Overall, 95% of "classic" GISTs overexpress CD117 (KIT) by immunohistochemistry [1]. In 80% of instances [8], KIT overexpression is caused by an activating mutation in the KIT proto-oncogene. Although most GISTs are KIT positive, some KIT negative GISTs have activating mutations in PDGFRA, a similar tyrosine kinase receptor mutation [1].

Surgical resection remains the mainstay of treatment [5]. However, the use of targeted therapy of TKIs for KIT or PDGFRA mutations revolutionized the treatment of metastatic or unresectable GIST. Imatinib (STI571) was the first targeted therapy approved for the treatment of GISTs and works by attaching to the ATP-binding pocket necessary for phosphorylation and activation of the receptor; these drugs inhibit signaling via KIT or PDGFRA [9]. Imatinib is a first-line treatment for advanced GIST [1]. It is recommended to continue treatment with imatinib in patients who respond until the disease progresses or the development of intolerable side effects, as cessation of therapy can cause rapid progression of the disease [10]. Our patient was treated with imatinib, and the subsequent CT showed a reduction in masses. Tumor size, mitotic index, non-gastric location, and tumor rupture are risk factors for recurrence [4]. Immunotherapy with single-agent anti-PD1 antibodies in advance of GIST has been shown to have very limited activity [11].

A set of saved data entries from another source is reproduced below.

(** [template <typename U> Shp & operator=(const Shp<U> &rhs)]
    (lines 412-428):
<<
    // we can decrement 'this' right away - if both
    // 'this' and 'rhs' reference the same object then
    // 'this' cannot drop to zero even if we decrement first.
    if ( p_ ) {
        p_->decRef();
    }
    if ( (p_ = rhs.get()) ) {
        p_->incRef();
    }
>> *)
Definition assign_copy_tmpl (this rhs : Z) : M unit :=
  let* old := Shp.get this in
  do when_ptr old (do decRef old then ret tt) then
  let* p := Shp.get rhs in
  do Shp.set_p_ this p then
  when_ptr p (do incRef p then ret tt).

(** [template <typename U> Shp & operator=(Shp<U> &&rhs)] (lines 437-455)
    has no embedding.  Its body ends in
<<
    rhs.p = nullptr;
>>
    and the class has no member [p] (only [p_]): the template is ill-formed
    as soon as it is instantiated, so no program calls it.  A call that
    would select it has no outcome in the model. *)
Definition not_instantiable : M unit := fun _ => Undefined.

(** Overload resolution of [operator=<T>( e )], as in [Shp]. *)
Definition assign_tmpl (cat : value_category) (this rhs : Z) : M unit :=
  match cat with
  | lvalue => assign_copy_tmpl this rhs
  | xvalue => not_instantiable
  end.

(** [Shp & operator=(const Shp &rhs) { return operator=<T>(rhs); }]
    (lines 432-435) *)
Definition assign_copy (this rhs : Z) : M unit := assign_tmpl lvalue this rhs.

(** [Shp & operator=(Shp &&rhs) { return operator=<T>(rhs); }]
    (lines 457-460) *)
Definition assign_move (this rhs : Z) : M unit := assign_tmpl lvalue this rhs.

(** The assignment expression [lhs = e] at a call site, as in [Shp]. *)
Definition assign (cat : value_category) (same_type : bool) (this rhs : Z) : M unit :=
  match cat, same_type with
  | lvalue, true => assign_copy this rhs
  | lvalue, false => assign_copy_tmpl this rhs
  | xvalue, true => assign_move this rhs
  | xvalue, false => not_instantiable
  end.

End ShpDecFirst.

(** [template <typename T> Shp<T> FreeListBase::get()]
<<
    auto p = getRaw();
    return Shp<T>(static_cast<T*>( p ));
>>
    The returned handle is constructed at address [result]. *)
Definition get (this : Z) (result : Z) : M unit :=
  let* p := getRaw this in
  Shp.ctor_ptr result p.

(** ** The destructor of [FreeListBase] (free-list header, lines 112-122) *)

(** [delete p] on an object derived from [ShpBase] (its destructor is
    virtual and has an empty body). *)
Definition delete_ (p : Z) : M unit :=
  let* o := deref p in store p (with_destroyed o).

(** The loop of the destructor,
<<
    while ( auto p = getRaw() ) {
        delete p;
    }
>>
    run for at most [fuel] calls of [getRaw]; the result tells whether the
    loop came to its end ([getRaw] returned [nullptr]) within them. *)
Fixpoint drain (fuel : nat) (this : Z) : M bool :=
  match fuel with
  | O => ret false
  | S fuel' =>
      let* p := getRaw this in
      if p =? nullptr then ret true
      else do delete_ p then drain fuel' this
  end.

(** [virtual ~FreeListBase()]: the loop, after which the list itself is
    gone. *)
Definition FreeListBase_dtor (fuel : nat) (this : Z) : M bool :=
  let* finished := drain fuel this in
  if finished
  then do (fun s => Ok tt (set_lists (delete this) s)) then ret true
  else ret false.

(** ** The comparison operators (IntrusiveShp.hpp, lines 234-244) *)

(** [template <typename L, typename R>
     static bool operator==(Shp<L> lhs, Shp<R> rhs)
     { return lhs.get() == rhs.get(); }]
    Both parameters are passed by value: [lhs] and [rhs] are handles of
    their own, built at the addresses [lhs] and [rhs] from the argument
    expressions (the handles at [l] and [r], of categories [cl] and [cr]),
    and they end when the call is over. *)
Definition operator_eq (cl cr : value_category) (l r lhs rhs : Z) : M bool :=
  do Shp.construct cl lhs l then
  do Shp.construct cr rhs r then
  let* p := Shp.get lhs in
  let* q := Shp.get rhs in
  do Shp.dtor rhs then
  do Shp.dtor lhs then
  ret (p =? q).

(** [static bool operator!=(Shp<L> lhs, Shp<R> rhs)
     { return lhs.get() != rhs.get(); }] *)
Definition operator_ne (cl cr : value_category) (l r lhs rhs : Z) : M bool :=
  do Shp.construct cl lhs l then
  do Shp.construct cr rhs r then
  let* p := Shp.get lhs in
  let* q := Shp.get rhs in
  do Shp.dtor rhs then
  do Shp.dtor lhs then
  ret (negb (p =? q)).

(** * Specification vocabulary *)

(** ** Well-formed memory *)

(** [p] points to the live object [o] in [s]. *)
Definition live (s : state) (p : Z) (o : object) : Prop :=
  objs s !! p = Some o /\ destroyed o = false.

(** The hook of [o] can run to completion in [s]: always for the default
    hook; for a pool node when the owner word names an existing list. *)
Definition hook_ready (s : state) (o : object) : Prop :=
  match vptr o with
  | ShpBase_vtbl => True
  | FreeListNode_vtbl => is_Some (lists s !! u_ o)
  end.

(** The values of an [int]. *)
Definition in_int_range (c : Z) : Prop := - 2 ^ 31 <= c <= INT_MAX.

(** ** Sequences of [incRef] and [decRef] on one object *)

Inductive refop : Type := IncRef | DecRef.

Definition do_refop (this : Z) (op : refop) : M Z :=
  match op with
  | IncRef => incRef this
  | DecRef => decRef this
  end.

Fixpoint do_refops (this : Z) (ops : list refop) : M unit :=
  match ops with
  | [] => ret tt
  | op :: rest => do do_refop this op then do_refops this rest
  end.

Definition refop_delta (op : refop) : Z :=
  match op with
  | IncRef => 1
  | DecRef => -1
  end.

(** The value of a counter that starts at [c] after the calls [ops]. *)
Definition count_after (c : Z) (ops : list refop) : Z :=
  fold_left (fun c op => wrap_int (c + refop_delta op)) ops c.

(** The calls [ops] take a counter that starts at [c] back to 0, and not
    before the last of them. *)
Definition drives_to_zero (c : Z) (ops : list refop) : Prop :=
  (forall n : nat, (n < length ops)%nat -> 0 < count_after c (take n ops)) /\
  count_after c ops = 0.

(** [decRef] from [s] on the object at [this] returns [c]; the counter is
    then one below [c]; the hook ran, once and on [this], if [c] is 1 and
    did not run otherwise. *)
Definition decRef_returns (s : state) (this c : Z) : Prop :=
  exists s' o',
    decRef this s = Ok c s' /\
    objs s' !! this = Some o' /\
    refcnt_ o' = wrap_int (c - 1) /\
    (c = 1 -> unmanaged s' = unmanaged s ++ [this]) /\
    (c <> 1 -> unmanaged s' = unmanaged s).

(** The calls [ops] from [s] all return, the counter ends at 0 and the hook
    ran exactly once in between, on [this]. *)
Definition hook_runs_once (s : state) (this : Z) (ops : list refop) : Prop :=
  exists s' o',
    do_refops this ops s = Ok tt s' /\
    objs s' !! this = Some o' /\ refcnt_ o' = 0 /\
    unmanaged s' = unmanaged s ++ [this].

(** ** Handles *)

(** An object of a class that keeps the default hook, with counter [c]. *)
Definition plain_object (c : Z) : object := mkObject c 0 ShpBase_vtbl false.

(** A [FreeListNode] with counter [c] and link word [u]. *)
Definition node_object (c : Z) (u : Z) : object := mkObject c u FreeListNode_vtbl false.

(** One object at address 10 with counter 1, owned by the handle at 100. *)
Definition sole_owner : state :=
  mkState {[ 10 := plain_object 1 ]} ∅ {[ 100 := 10 ]} [].

(** The same with a pool node that was checked out of the list at 200. *)
Definition sole_owner_of_node : state :=
  mkState {[ 10 := node_object 1 200 ]} {[ 200 := mkFreeListBase 0 0 ]}
          {[ 100 := 10 ]} [].

(** One object with counter 2, shared by the handles at 100 and 101. *)
Definition two_owners : state :=
  mkState {[ 10 := plain_object 2 ]} ∅ {[ 100 := 10; 101 := 10 ]} [].

(** What C4 asks of [h1 = std::move(h2)] run as [op] from [s]: it returns,
    the counter of the object at [p] is still [n], and [h2] is empty. *)
Definition moved_keeping_count (op : Z -> Z -> M unit) (s : state) (h1 h2 p n : Z) : Prop :=
  exists s' o',
    op h1 h2 s = Ok tt s' /\
    objs s' !! p = Some o' /\ refcnt_ o' = n /\
    shps s' !! h2 = Some nullptr.

(** The outcome C5 describes for [h1 = h2] run as [op] from [s], where
    [h1] held the only share of [A] and [h2] points to [B], whose counter
    was [nB]: the call returns; [A]'s counter is 0 and the hook has run
    once more than before, on [A]; [B]'s counter is one higher; both
    handles point to [B]. *)
Definition released_and_retargeted
    (op : Z -> Z -> M unit) (s : state) (h1 h2 A B nB : Z) : Prop :=
  exists s' oA' oB',
    op h1 h2 s = Ok tt s' /\
    objs s' !! A = Some oA' /\ refcnt_ oA' = 0 /\
    unmanaged s' = unmanaged s ++ [A] /\
    objs s' !! B = Some oB' /\ destroyed oB' = false /\
    refcnt_ oB' = wrap_int (nB + 1) /\
    (in_int_range nB -> nB < INT_MAX -> refcnt_ oB' = nB + 1) /\
    shps s' !! h1 = Some B /\ shps s' !! h2 = Some B.

(** The handle at 100 is the only owner of the object at 10; the handle at
    101 is one of the three owners of the object at 20. *)
Definition owner_and_other : state :=
  mkState {[ 10 := plain_object 1; 20 := plain_object 3 ]} ∅
          {[ 100 := 10; 101 := 20 ]} [].

(** ** Free lists *)

(** What C6 asks of [put(p)] on the list at [this] whose head was [head]:
    it returns, [p] is the new head, [p]'s next pointer is the former head,
    and [p]'s owner is this list. *)
Definition put_links_and_records_owner (s : state) (this p head : Z) : Prop :=
  exists s' L',
    put this p s = Ok tt s' /\
    lists s' !! this = Some L' /\ anchor_ L' = p /\
    next p s' = Ok head s' /\
    list_ p s' = Ok this s'.

(** An empty list at 200 and a node with counter 0 at 10. *)
Definition empty_list_and_node : state :=
  mkState {[ 10 := node_object 0 0 ]} {[ 200 := mkFreeListBase nullptr 0 ]} ∅ [].

(** The outcome of the round trip of C7 from [s]: [put(p)] and then
    [get<T>()], whose handle is built at [result], both return; the handle
    points to [p]; [p]'s counter is 1 and its owner word names the list;
    the list has its former head again. *)
Definition round_trip (s : state) (this p result : Z) (L : FreeListBase) (o : object) : Prop :=
  exists s',
    (do put this p then get this result) s = Ok tt s' /\
    shps s' !! result = Some p /\
    objs s' !! p = Some (with_refcnt 1 (with_u this o)) /\
    lists s' !! this
    = Some (mkFreeListBase (anchor_ L)
              (wrap_unsigned (wrap_unsigned (avail_ L + 1) - 1))) /\
    unmanaged s' = unmanaged s.

(** [getRaw] from [s] detaches the head [rv]: it returns [rv], whose
    counter is still 0 and whose owner accessor now returns this list, and
    the list's head is what [rv]'s next pointer was. *)
Definition checked_out_raw (s : state) (this rv : Z) (o : object) : Prop :=
  exists s' L',
    getRaw this s = Ok rv s' /\
    objs s' !! rv = Some (with_u this o) /\ refcnt_ (with_u this o) = 0 /\
    list_ rv s' = Ok this s' /\
    lists s' !! this = Some L' /\ anchor_ L' = u_ o.

(** [get<T>()] from [s], building the handle at [result], and then the end
    of that handle: both return, the hook ran once, on [rv], and [rv] is the
    head of the list at [this] again, with counter 0. *)
Definition returns_to_list (s : state) (this rv result : Z) : Prop :=
  exists s' L' o',
    (do get this result then Shp.dtor result) s = Ok tt s' /\
    unmanaged s' = unmanaged s ++ [rv] /\
    lists s' !! this = Some L' /\ anchor_ L' = rv /\
    objs s' !! rv = Some o' /\ refcnt_ o' = 0 /\ destroyed o' = false /\
    shps s' !! result = None.

(** The node at 10 is put into the list at 200, taken out of it as a raw
    pointer and put into the list at 300. *)
Definition two_lists : state :=
  mkState {[ 10 := node_object 0 77 ]}
          {[ 200 := mkFreeListBase nullptr 0; 300 := mkFreeListBase nullptr 0 ]} ∅ [].

(** The calls that move the node: [put], [getRaw], [put]. *)
Definition moved_between_lists : M unit :=
  do put 200 10 then
  do getRaw 200 then
  put 300 10.

(** The state [moved_between_lists] reaches from [two_lists]. *)
Definition in_second_list : state :=
  mkState {[ 10 := node_object 0 nullptr ]}
          {[ 200 := mkFreeListBase nullptr 0; 300 := mkFreeListBase 10 1 ]} ∅ [].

The treatment recommendation for GISTs can be summarized as: resection for primary low-risk tumors; surgical resection of high-risk GISTs with adjuvant imatinib 400 mg daily; and for unresectable GISTs, neoadjuvant imatinib 400 mg daily followed by resection [10]. Sunitinib is recommended for c-Kit exon 9, 13, and 14, ponatinib is recommended for c-Kit exon 17 mutations, and regorafenib is recommended for treatment-resistant cancers [10]. Avaprinitib is recommended over imatinib for patients with PDGFRA D842V mutations [12,13]. Larotrectinib and entrectinib are recommended for GIST with the neurotrophin receptor tyrosine kinase (NTRK) mutation, which is present in a minority of GIST without KIT or PDGFRA mutations [14,15].

Conclusions

Peritoneal carcinomatosis is a rare presentation of GIST. GIST should be considered in the differential diagnosis of intraabdominal tumors. It is important to keep in mind that the diagnosis of GIST can be challenging as the clinical presentation and imaging findings are not distinct. Surgical resection remains first-line therapy, while TKIs offer survival benefits for patients with locally advanced or metastatic GIST according to their mutation status.